Linear Equations
A linear equation is a first-degree algebraic equation, meaning an equation where the variable only appears to the first power (i.e., not raised to higher powers) and does not appear in products with other variables.
The general form of a linear equation with one variable \( x \) is:
$$ ax + b = 0 $$
Where \( a \) and \( b \) are coefficients (with \( a \neq 0 \) to ensure the equation is truly linear) while \( x \) is the variable.
A linear equation has the following characteristics:
- First Degree
The variable \( x \) is first degree, meaning it appears only as \( x \) and not as \( x^2 \), \( x^3 \), etc. - Non-zero Coefficient
The coefficient \( a \) that multiplies the variable \( x \) is not zero (\( a \neq 0 \)).
Unique Solution
If the equation is in the standard form \( ax + b = 0 \), it has a unique solution given by \( x = -\frac{b}{a} \).
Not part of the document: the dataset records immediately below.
(** A critical score has an open case. When a signal is accepted and the
    score of its subject is critical, the subject has an open case afterwards; a
    case is opened exactly when the score is critical and none was open. *)
Theorem critical_scores_have_a_case k s w details ev d n r : fraud_reachable d -> in_unit w = true ->
  let a := IngestSignal k s w details ev (rest d n) in
  fst a = Ok r ->
  (ir_Band r = "critical" -> existsb (open_case k) (cases (committed (snd a))) = true) /\
  (match ir_CaseID r with
   | Some id => ir_Band r = "critical" /\ existsb (open_case k) (cases d) = false
   | None => cases (committed (snd a)) = cases d /\ (ir_Band r = "critical" -> existsb (open_case k) (cases d) = true)
   end).
Proof.
  intros HR HW a Ha. pose proof (IngestSignal_changes k s w details ev d n) as [_ HC]. fold a in HC. rewrite Ha in HC.
  destruct HC as (_ & _ & sig & z & t & Hw & Hk & Hz & ES & EB & Hcase). rewrite EB.
  assert (Forall small (signals d ++ [sig])) as HS.
  { apply Forall_app. split; [apply (fi_small _ (fraud_reachable_inv d HR))|]. constructor; [|constructor].
    apply andb_true_iff in HW as [W0 W1]. destruct (Hunit w W0 W1) as (zw & Ew & Hzw). rewrite Hw in Ew. by injection Ew as <-. }
  pose proof (score_in_unit k _ HS) as [U0 U1]%andb_true_iff.
  assert (fst (score_of k (signals d ++ [sig])) <> S754_nan) as HN by (intros E; by rewrite E in U0).
  destruct (ir_CaseID r) as [id|].
  - destruct Hcase as (TH & HE & _ & z' & score & codes & t' & ->). split; [|split; [by apply above_threshold|done]].
    intros _. apply existsb_exists. eexists. split; [apply in_app_iff; right; by left|]. unfold open_case, about. cbn.
    rewrite andb_true_r. apply bool_decide_eq_true. by destruct k.
  - destruct Hcase as [HE ->]. split; [|split; [done|]]; intros HB%critical_above; auto.
Qed.
End Reachable.
(** An enrolled key is listed as it was sent. When a device is registered
    with the base64 of a key, it is enrolled with that key, and a listing of the
    user's devices shows the same base64 text. *)
Theorem enrolled_keys_are_listed r ev d n o req key resp r' ev' n' resp' :
  members (body r) = Some o -> decode_registerDeviceReq o = Some req -> Forall is_byte key ->
  rd_AttestationPubkey req = encode_std key ->
  fst (serve RegisterDeviceR r ev (rest d n)) = Ok resp -> status resp = 200 ->
  header r' "X-User-Id" = header r "X-User-Id" ->
  fst (serve DevicesR r' ev' (rest (after_route RegisterDeviceR r ev d n) n')) = Ok resp' -> status resp' = 200 ->
  exists dev l, payload_of resp' = JObj [("devices", JList (map deviceJSON l))] /\ In dev l /\
    de_pk dev = (header r "X-User-Id", rd_Fingerprint req) /\ de_AttestationPubkey dev = Some key /\
    In ("attestation_pubkey", JStr (rd_AttestationPubkey req)) (device_fields dev).
Proof.
  intros HB HD HK HE HA HS HU HA' HS'.
  assert (exists dev, In dev (devices (after_route RegisterDeviceR r ev d n)) /\
    de_pk dev = (header r "X-User-Id", rd_Fingerprint req) /\ de_AttestationPubkey dev = Some key) as (dev & HIn & Hpk & Hkey).
  { assert (wp (serve RegisterDeviceR r) ev (rest d n) (fun a w => a = Ok resp -> exists dev, In dev (devices (committed w)) /\
      de_pk dev = (header r "X-User-Id", rd_Fingerprint req) /\ de_AttestationPubkey dev = Some key)) as HW; [|by apply HW].
    cbn [serve]. unfold registerDevice. cbv zeta. change (UserID (principal r)) with (header r "X-User-Id").
    destruct (String.eqb _ ""); [apply wp_ret; by intros [= <-]|].
    apply wp_bind_ok. unfold Http.decode. rewrite HB, HD. apply wp_ret.
    destruct (_ || _); [apply wp_ret; by intros [= <-]|]. rewrite HE, (DecodeString_encode _ HK).
    apply wp_bind_ok, wp_or_mapped. eapply wp_mono; [apply RegisterDevice_changes|]. intros [dev|e] w [_ Hc]; cbn [changes] in Hc.
    - destruct Hc as (_ & _ & id & name & t & _ & Ew). apply wp_ret. intros _. rewrite Ew. set (new := mkDevice _ _ _ _ _ _ _ _ _).
      cbn [put devices_t devices].
      pose proof (upserted_find de_pk new (reenrolled new) (devices d) (header r "X-User-Id", rd_Fingerprint req) ltac:(done)) as HF.
      rewrite bool_decide_eq_true_2 in HF by done. eexists. split; [exact (proj1 (List.find_some _ _ HF))|].
      pose proof (proj2 (List.find_some _ _ HF)) as E%bool_decide_eq_true. split; [exact E|].
      by destruct (List.find _ (devices d)).
    - intros [= <-]. by destruct e as [?|[]]. }
  assert (wp (serve DevicesR r') ev' (rest (after_route RegisterDeviceR r ev d n) n') (fun a _ => a = Ok resp' ->
    exists l, payload_of resp' = JObj [("devices", JList (map deviceJSON l))] /\ In dev l)) as HW.
  { cbn [serve]. unfold listDevices, ListDevices. cbv zeta. change (UserID (principal r')) with (header r' "X-User-Id").
    destruct (String.eqb _ ""); [apply wp_ret; by intros [= <-]|]. apply wp_bind_ok, wp_or_mapped. unfold store_ListDevices.
    pose (l := ordered_by (fun x y : Device => seen y <=? seen x)
      (select_rows (has_key de_UserID (header r' "X-User-Id")) (devices (after_route RegisterDeviceR r ev d n)))).
    apply (wp_pool_read _ l); [done|intros _ [= <-]; done|]. apply wp_ret. intros [= <-]. exists l. split; [done|].
    apply (Permutation.Permutation_in _ (Permutation.Permutation_sym (ordered_by_perm _ _))). apply List.filter_In. split; [exact HIn|].
    apply has_key_true. rewrite HU. by injection Hpk. }
  destruct (HW HA') as (l & HP & Hl). exists dev, l. do 4 (split; [done|]). unfold device_fields. rewrite Hkey, HE. cbn. tauto.
Qed.
End Api.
Examples of Linear Equations
Here are some examples of linear equations with one unknown variable:
$$ 2x + 3 = 0 $$
Solution: \( x = -\frac{3}{2} \)
$$ 5x + 10 = 0 $$
Solution: \( x = -2 \)
$$ x - 7 = 0 $$
Solution: \( x = 7 \)
Linear Equations with Multiple Variables
A linear equation can also involve more than one variable.
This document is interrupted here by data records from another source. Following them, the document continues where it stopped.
(* ===== verification/AdminHttp.v ===== *)
(** * Admin REST transport (services/admin/internal/httpapi)

    Every route asks for a permission before it calls the service. *)
From S2P Require Export Http Strings Gateway AdminProofs.

(** ** Requests *)

Record resolveReq := mkResolveReq { rq_Resolution : string; rq_Note : string }.

Definition decode_reasonReq (o : list (string * json)) : option string := str_field "reason" o.

Definition decode_resolveReq (o : list (string * json)) : option resolveReq :=
  obind (str_field "resolution" o) (fun v => obind (str_field "note" o) (fun note => Some (mkResolveReq v note))).

Definition principal (r : request) : Principal :=
  mkPrincipal (header r "X-User-Id") (listed (header r "X-User-Roles")) (listed (header r "X-User-Permissions"))
    (header r "X-Account-Type").

(** The first hop of X-Forwarded-For. *)
Definition clientIP (r : request) : option string :=
  let xff := header r "X-Forwarded-For" in
  if String.eqb xff "" then None else nilIfEmpty (trim_space (hd "" (Strings.split "," xff))).

Definition auditMeta (r : request) : AuditCtx := mkAuditCtx (clientIP r) (nilIfEmpty (header r "User-Agent")).

Definition queryPtr (r : request) (key : string) : option string := nilIfEmpty (query r key).

Definition queryInt (r : request) (key : string) (def : Z) : Z :=
  let v := query r key in if String.eqb v "" then def else default def (parse_int v).

(** ** Answers *)

(** jsonb passes through as it is. *)
Class Jsonb := jsonb_text : string -> json.

Definition rawJSON `{Jsonb} (b : option string) : json :=
  match b with None => JObj [] | Some s => if String.eqb s "" then JObj [] else jsonb_text s end.

Definition adminActionJSON `{Jsonb} (a : AdminAction) : json :=
  JObj [("id", JStr (aa_ID a)); ("admin_id", JStr (aa_AdminID a)); ("action", JStr (aa_Action a));
        ("target_type", JStr (aa_TargetType a)); ("target_id", JStr (aa_TargetID a)); ("reason", jopt JStr (aa_Reason a));
        ("metadata", rawJSON (aa_Metadata a)); ("created_at", JStr (format_rfc3339 (aa_CreatedAt a)))].

Definition auditLogJSON `{Jsonb} (l : AuditLog) : json :=
  JObj [("id", JInt (al_ID l)); ("occurred_at", JStr (format_rfc3339 (al_OccurredAt l)));
        ("actor_id", jopt JStr (al_ActorID l)); ("actor_type", JStr (al_ActorType l)); ("action", JStr (al_Action l));
        ("resource_type", JStr (al_ResourceType l)); ("resource_id", jopt JStr (al_ResourceID l));
        ("ip", jopt JStr (al_IP l)); ("user_agent", jopt JStr (al_UserAgent l)); ("context", rawJSON (al_Context l))].

Definition screenshotJSON (s : Screenshot) : json :=
  JObj [("id", JStr (sc_ID s)); ("work_session_id", JStr (sc_WorkSessionID s)); ("user_id", JStr (sc_UserID s));
        ("status", JStr (sc_Status s)); ("captured_at", JStr (format_rfc3339 (sc_CapturedAt s))); ("s3_key", JStr (sc_S3Key s))].

Definition mapError (e : err admin_err) : response :=
  match e with
  | Dom ErrInvalidResolution =>
      writeErr 400 "INVALID_RESOLUTION" "resolution must be resolved_client, resolved_freelancer or split"
  | Dom ErrNotFound => writeErr 404 "NOT_FOUND" "resource not found"
  | Dom ErrForbidden => writeErr 403 "FORBIDDEN" "not permitted"
  | Db _ => writeErr 500 "INTERNAL" "something went wrong"
  end.

(** ** Handlers *)

Section Api.
Context `{PgInet} `{Jsonb}.

Definition authorize (p : Principal) (perm : string) : step (D := admin_db) (E := admin_err) unit :=
  if String.eqb (UserID p) "" then reply_with (writeErr 401 "UNAUTHORIZED" "missing identity") else
  match Require_ p perm with
  | Some Forbidden => reply_with (mapError (Dom ErrForbidden))
  | None => go_on tt
  end.

(** The body of a moderation may be missing. *)
Definition decode_reason (r : request) : step (D := admin_db) (E := admin_err) string :=
  if contentLength r =? 0 then go_on "" else Http.decode decode_reasonReq r.

Definition moderation (op : string -> string -> string -> AuditCtx -> aprog unit) (r : request) : aprog response :=
  let p := principal r in
  _ <-? authorize p "admin.user.suspend" ;;
  reason <-? decode_reason r ;;
  _ <-? or_mapped mapError (op (UserID p) (urlParam r "id") reason (auditMeta r)) ;;
  ret (writeJSON 200 success).

Definition suspendUser (r : request) : aprog response := moderation SuspendUser r.
Definition reinstateUser (r : request) : aprog response := moderation ReinstateUser r.

Definition resolveDispute (r : request) : aprog response :=
  let p := principal r in
  _ <-? authorize p "admin.dispute.resolve" ;;
  req <-? Http.decode decode_resolveReq r ;;
  if String.eqb (rq_Resolution req) "" then ret (writeErr 400 "VALIDATION_FAILED" "resolution is required") else
  _ <-? or_mapped mapError (ResolveDispute (UserID p) (urlParam r "id") (rq_Resolution req) (rq_Note req) (auditMeta r)) ;;
  ret (writeJSON 200 success).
For example, with two variables \( x \) and \( y \), the general form is:
$$ ax + by + c = 0 $$
Where \( a \), \( b \), and \( c \) are coefficients.
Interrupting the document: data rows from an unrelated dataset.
Lemma searchProjects_hits q ev d n :
  wp (searchProjects q) ev (World d NoTx n) (fun r w => committed w = d /\ forall hits total, r = Ok (hits, total) ->
    Z.of_nat (length hits) <= Z.max 0 (limit_of (q_Limit q)) /\
    forall h, In h hits -> exists p, In p (select_rows (meant q) (sd_projects d)) /\ hit_of (q_Text q) p = Some h).
Proof.
  assert (forall Q, wp (intended_search q) ev (World d NoTx n) Q -> wp (searchProjects q) ev (World d NoTx n) Q) as X.
  { intros Q. unfold wp. by rewrite searchProjects_meant. }
  apply X, wp_exec_pool.
  destruct (negb _); [by repeat split|]. unfold scanned.
  destruct (scan_page _ _ _ _) as [[hits total]|] eqn:P; [|by repeat split].
  apply scan_page_hits in P as (L & _ & P). do 2 (split; [by repeat split|]). split; [done|].
  intros hits' total' [= <- <-]. by split.
Qed.

(** Whatever the request and whatever fails: when GET /v1/search/projects
    answers 200 from PostgreSQL, it lists at most 100 hits, each of them a stored
    project that is published, not deleted, matches the text and lies within
    every filter of the request. *)
Theorem found_projects_are_published ilike r ev d n resp
    (Hok : fst (serve ilike OpenSearchStub ProjectsR r ev (World d NoTx n)) = Ok resp) (H200 : status resp = 200) :
  exists hits total, resp = writeResult (mkResult hits total) /\ (length hits <= 100)%nat /\
    forall h, In h hits -> shown r d h.
Proof.
  pose proof (pageParams_bounds r) as PB.
  assert (wp (http_searchProjects OpenSearchStub r) ev (World d NoTx n) (fun x _ => forall resp, x = Ok resp -> status resp = 200 ->
    exists hits total, resp = writeResult (mkResult hits total) /\ (length hits <= 100)%nat /\ forall h, In h hits -> shown r d h)) as W.
  { unfold http_searchProjects. destruct (pageParams r) as [limit offset]. destruct PB as [PL PO].
    apply wp_bind_ok, wp_or_mapped, wp_bind. eapply wp_mono; [apply searchProjects_hits|].
    intros [[hits total]|e] w [_ Hw].
    - apply wp_ret, wp_ret. intros ? [= <-] _. destruct (Hw hits total eq_refl) as [L S]. exists hits, total. split; [done|].
      cbn [q_Limit q_Text] in L, S. split; [unfold limit_of in L; destruct (limit <=? 0) eqn:?; lia|].
      intros h (p & Hp & Hh)%S. by eapply meant_shown.
    - intros ? [= <-]. by destruct e as [|[]]. }
  exact (W resp Hok H200).
Qed.
End SearchFacts.

(** * Properties of the index *)

(** ** What an engine promises *)

Definition edited (i : string) (f : index -> index) (d : search_db) (r : res search_err unit) (w : world search_db) : Prop :=
  let d' := committed w in
  search_processed d' = search_processed d /\ sd_projects d' = sd_projects d /\
  (forall j, j <> i -> documents j d' = documents j d) /\
  (documents i d' = documents i d \/ documents i d' = f (documents i d)) /\
  (r = Ok tt -> documents i d' = f (documents i d)).

(** Index upserts and Delete removes one document; when they report success they
    have, when they fail they have or have changed nothing. *)
Class LawfulEngine (es : SearchEngine) : Prop := {
  engine_index i id doc ev d n : i <> "" -> id <> "" ->
    wp (es_Index es i id doc) ev (World d NoTx n) (edited i (<[id := marshal doc]>) d);
  engine_delete i id ev d n : i <> "" -> id <> "" ->
    wp (es_Delete es i id) ev (World d NoTx n) (edited i (delete id) d)
}.

Section OpenSearchFacts.
Context `{LawfulCluster}.
Implicit Types (ev : env) (d : search_db).

(** The documents, and what else the requests leave alone. *)
Definition untouched (d d' : search_db) : Prop :=
  search_processed d' = search_processed d /\ sd_projects d' = sd_projects d /\ forall j, documents j d' = documents j d.

Lemma untouched_edited i f d d' e n : untouched d d' -> edited i f d (Err e) (World d' NoTx n).
Proof. intros (P & J & D). split; [done|]. split; [done|]. split; [by intros|]. split; [left; apply D|done]. Qed.

Lemma edited_after i f d d' r w : untouched d d' -> edited i f d' r w -> edited i f d r w.
Proof.
  intros (P & J & D) (P' & J' & N & O & K). split; [by rewrite P'|]. split; [by rewrite J'|].
  rewrite !D in *. split; [|done]. intros j Hj. by rewrite N, D.
Qed.

Lemma client_do_keeps r ev d x n :
  (forall t ix, forall j, default ∅ (snd (carried_out t r ix) !! j) = default ∅ (ix !! j) :> index) ->
  wp (client_do r) ev (World d x n) (fun _ w => untouched d (committed w) /\ txs w = x).
Proof.
  intros K. apply wp_exec_pool. destruct (declines _ _); [by repeat split|].
  pose proof (K (now (Stamp (clock ev n) (gen_uuid ev n))) (sd_indices d)) as K'.
  destruct (carried_out _ _ _) as [a ix]. by repeat split.
Qed.

Lemma ensureIndex_keeps i ev d n :
  wp (ensureIndex i) ev (World d NoTx n) (fun _ w => untouched d (committed w) /\ txs w = NoTx).
Proof.
  unfold ensureIndex. apply wp_bind. unfold is_ensured, wp at 1. cbn [fst snd committed].
  destruct (bool_decide _); [by apply wp_ret|]. apply wp_bind.
  eapply wp_mono; [apply client_do_keeps; by intros|]. intros [e|e] [d1 x1 n1] [U Hx]; cbn [txs committed] in *; subst x1; [|done].
  destruct (os_status e =? 200); [exact (conj U eq_refl)|]. apply wp_bind.
  eapply wp_mono; [apply client_do_keeps|].
  - intros t ix j. cbn [carried_out]. destruct (ix !! i) as [docs|] eqn:E; [done|]. cbn [snd].
    destruct (decide (j = i)) as [->|N]; [by rewrite lookup_insert_eq, E|by rewrite lookup_insert_ne].
  - intros [c|c] [d2 x2 n2] [(P & J & D) Hx]; cbn [txs committed] in *; subst x2;
      (assert (untouched d d2) as U2 by (destruct U as (P1 & J1 & D1); split; [congruence|split; [congruence|]]; intros j; by rewrite D)).
    + destruct (_ && _); [by apply wp_throw|exact (conj U2 eq_refl)].
    + done.
Qed.

Lemma client_do_edits r i f ev d n :
  (forall t ix a ix', carried_out t r ix = (a, ix') ->
     (forall j, j <> i -> default ∅ (ix' !! j) = default ∅ (ix !! j) :> index) /\
     default ∅ (ix' !! i) = f (default ∅ (ix !! i)) :> index) ->
  wp (client_do r) ev (World d NoTx n) (fun x w => let d' := committed w in
     search_processed d' = search_processed d /\ sd_projects d' = sd_projects d /\
     (forall j, j <> i -> documents j d' = documents j d) /\
     (documents i d' = documents i d \/ documents i d' = f (documents i d)) /\
     forall a, x = Ok a -> (exists t, declines t r = Some (os_status a)) \/ documents i d' = f (documents i d)).
Proof.
  intros K. apply wp_exec_pool. destruct (declines _ _) as [c|] eqn:Dc.
  - split; [repeat split; by auto|]. split; [repeat split; by auto|]. split; [done|]. split; [done|]. split; [done|]. split; [by left|].
    intros a [= <-]. left. by eexists.
  - destruct (carried_out _ _ _) as [a ix] eqn:C. apply K in C as [C1 C2].
    split; [repeat split; by auto|]. split; (split; [done|]; split; [done|]; split; [exact C1|]; split; [by right|]).
    + done.
    + intros a' [= <-]. by right.
Qed.

#[export] Instance OpenSearch_lawful : LawfulEngine OpenSearch.
Proof.
  split; intros i id; [intros doc|]; intros ev d n Hi Hid; cbn [es_Index es_Delete OpenSearch].
  - unfold Index. apply String.eqb_neq in Hi as ->. apply String.eqb_neq in Hid as ->. cbn [orb].
    apply wp_bind. eapply wp_mono; [apply ensureIndex_keeps|]. intros r [d1 x1 n1] [U Hx]. cbn [txs committed] in *. subst x1.
    destruct r as [[]|e]; [|by apply untouched_edited]. apply wp_bind.
    eapply wp_mono; [apply (client_do_edits _ i (<[id := marshal doc]>))|].
    { intros t ix a ix' [= <- <-]. split; [intros j Hj; by rewrite lookup_insert_ne|by rewrite lookup_insert_eq]. }
    intros [a|e] w (P & J & N & O & A).
    + destruct (IsError a) eqn:Er; [apply wp_throw|apply wp_ret]; apply (edited_after _ _ _ d1); try done.
      split; [done|]. split; [done|]. split; [done|]. split; [done|]. intros _. destruct (A a eq_refl) as [[t Dc]|]; [|done].
      apply declined_is_error in Dc. unfold IsError in Er. lia.
    + apply (edited_after _ _ _ d1); done.
  - unfold Delete. apply String.eqb_neq in Hi as ->. apply String.eqb_neq in Hid as ->. cbn [orb].
    apply wp_bind. eapply wp_mono; [apply (client_do_edits _ i (delete id))|].
    { intros t ix a ix'. cbn [carried_out]. destruct (ix !! i) as [docs|] eqn:E; [destruct (docs !! id) eqn:E2|]; intros [= <- <-].
      - split; [intros k Hk; by rewrite lookup_insert_ne|by rewrite lookup_insert_eq].
      - split; [done|]. rewrite ?E. cbn. by rewrite delete_id.
      - split; [done|]. rewrite ?E. cbn. by rewrite delete_empty. }
    intros [a|e] w (P & J & N & O & A); [|done]. 
    destruct (IsError a && _) eqn:Er; [by apply wp_throw|apply wp_ret].
    split; [done|]. split; [done|]. split; [done|]. split; [done|]. intros _. destruct (A a eq_refl) as [[t Dc]|]; [|done].
    pose proof (declined_is_error _ _ _ Dc) as E9. unfold IsError in Er.
    destruct (Z.eqb_spec (os_status a) 404) as [E4|]; [|lia]. rewrite E4 in Dc. by apply delete_not_declined_404 in Dc.
Qed.
End OpenSearchFacts.

(** ** What an event does to the indices *)

(** The document an event edits, and how. *)
Definition edit_of (m : Delivery) : option (string * (index -> index)) :=
  obind (unmarshal m) (fun payload =>
    let a := route (event_type m (default [] payload)) (default [] payload) in
    let i := indexForKind (ia_docType a) in
    if String.eqb i "" || String.eqb (ia_id a) "" then None else
    match ia_op a with
    | opIndex => Some (i, <[ia_id a := marshal payload]>)
    | opDelete => Some (i, delete (ia_id a))
    | opIgnore => None
    end).

Definition apply_event (m : Delivery) (docs : string -> index) (j : string) : index :=
  match edit_of m with
  | Some (i, f) => if decide (j = i) then f (docs j) else docs j
  | None => docs j
  end.

(** The indices that mirror a list of events. *)
Definition mirror (l : list Delivery) (docs : string -> index) : string -> index :=
  fold_left (fun docs m => apply_event m docs) l docs.

Definition docs_of (d : search_db) : string -> index := fun j => documents j d.

Definition applied (m : Delivery) (d d' : search_db) : Prop := forall j, documents j d' = apply_event m (docs_of d) j.

Definition indexed (m : Delivery) (d : search_db) (r : res search_err unit) (w : world search_db) : Prop :=
  let d' := committed w in
  search_processed d' = search_processed d /\
  ((forall j, documents j d' = documents j d) \/ applied m d d') /\
  (r = Ok tt -> applied m d d').

Lemma apply_event_ext m docs docs' : (forall j, docs j = docs' j) -> forall j, apply_event m docs j = apply_event m docs' j.
Proof. intros E j. unfold apply_event. destruct (edit_of m) as [[i f]|]; by rewrite E. Qed.

Lemma mirror_ext l docs docs' : (forall j, docs j = docs' j) -> forall j, mirror l docs j = mirror l docs' j.
Proof. revert docs docs'. induction l as [|m l IH]; intros docs docs' E; [done|]. cbn. apply IH. by apply apply_event_ext. Qed.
Non-linear Equations. An equation is non-linear if the variable appears raised to a power greater than one or if it appears in products or non-linear functions. For example, the following equation is not linear: \( x^2 + 2x + 1 = 0 \) because the variable is raised to the second power (quadratic equation).
In conclusion, a linear equation is a first-degree algebraic equation that can be represented in the form \( ax + b = 0 \) for a single variable, can involve multiple variables, and is characterized by having a single solution determined by the equation itself.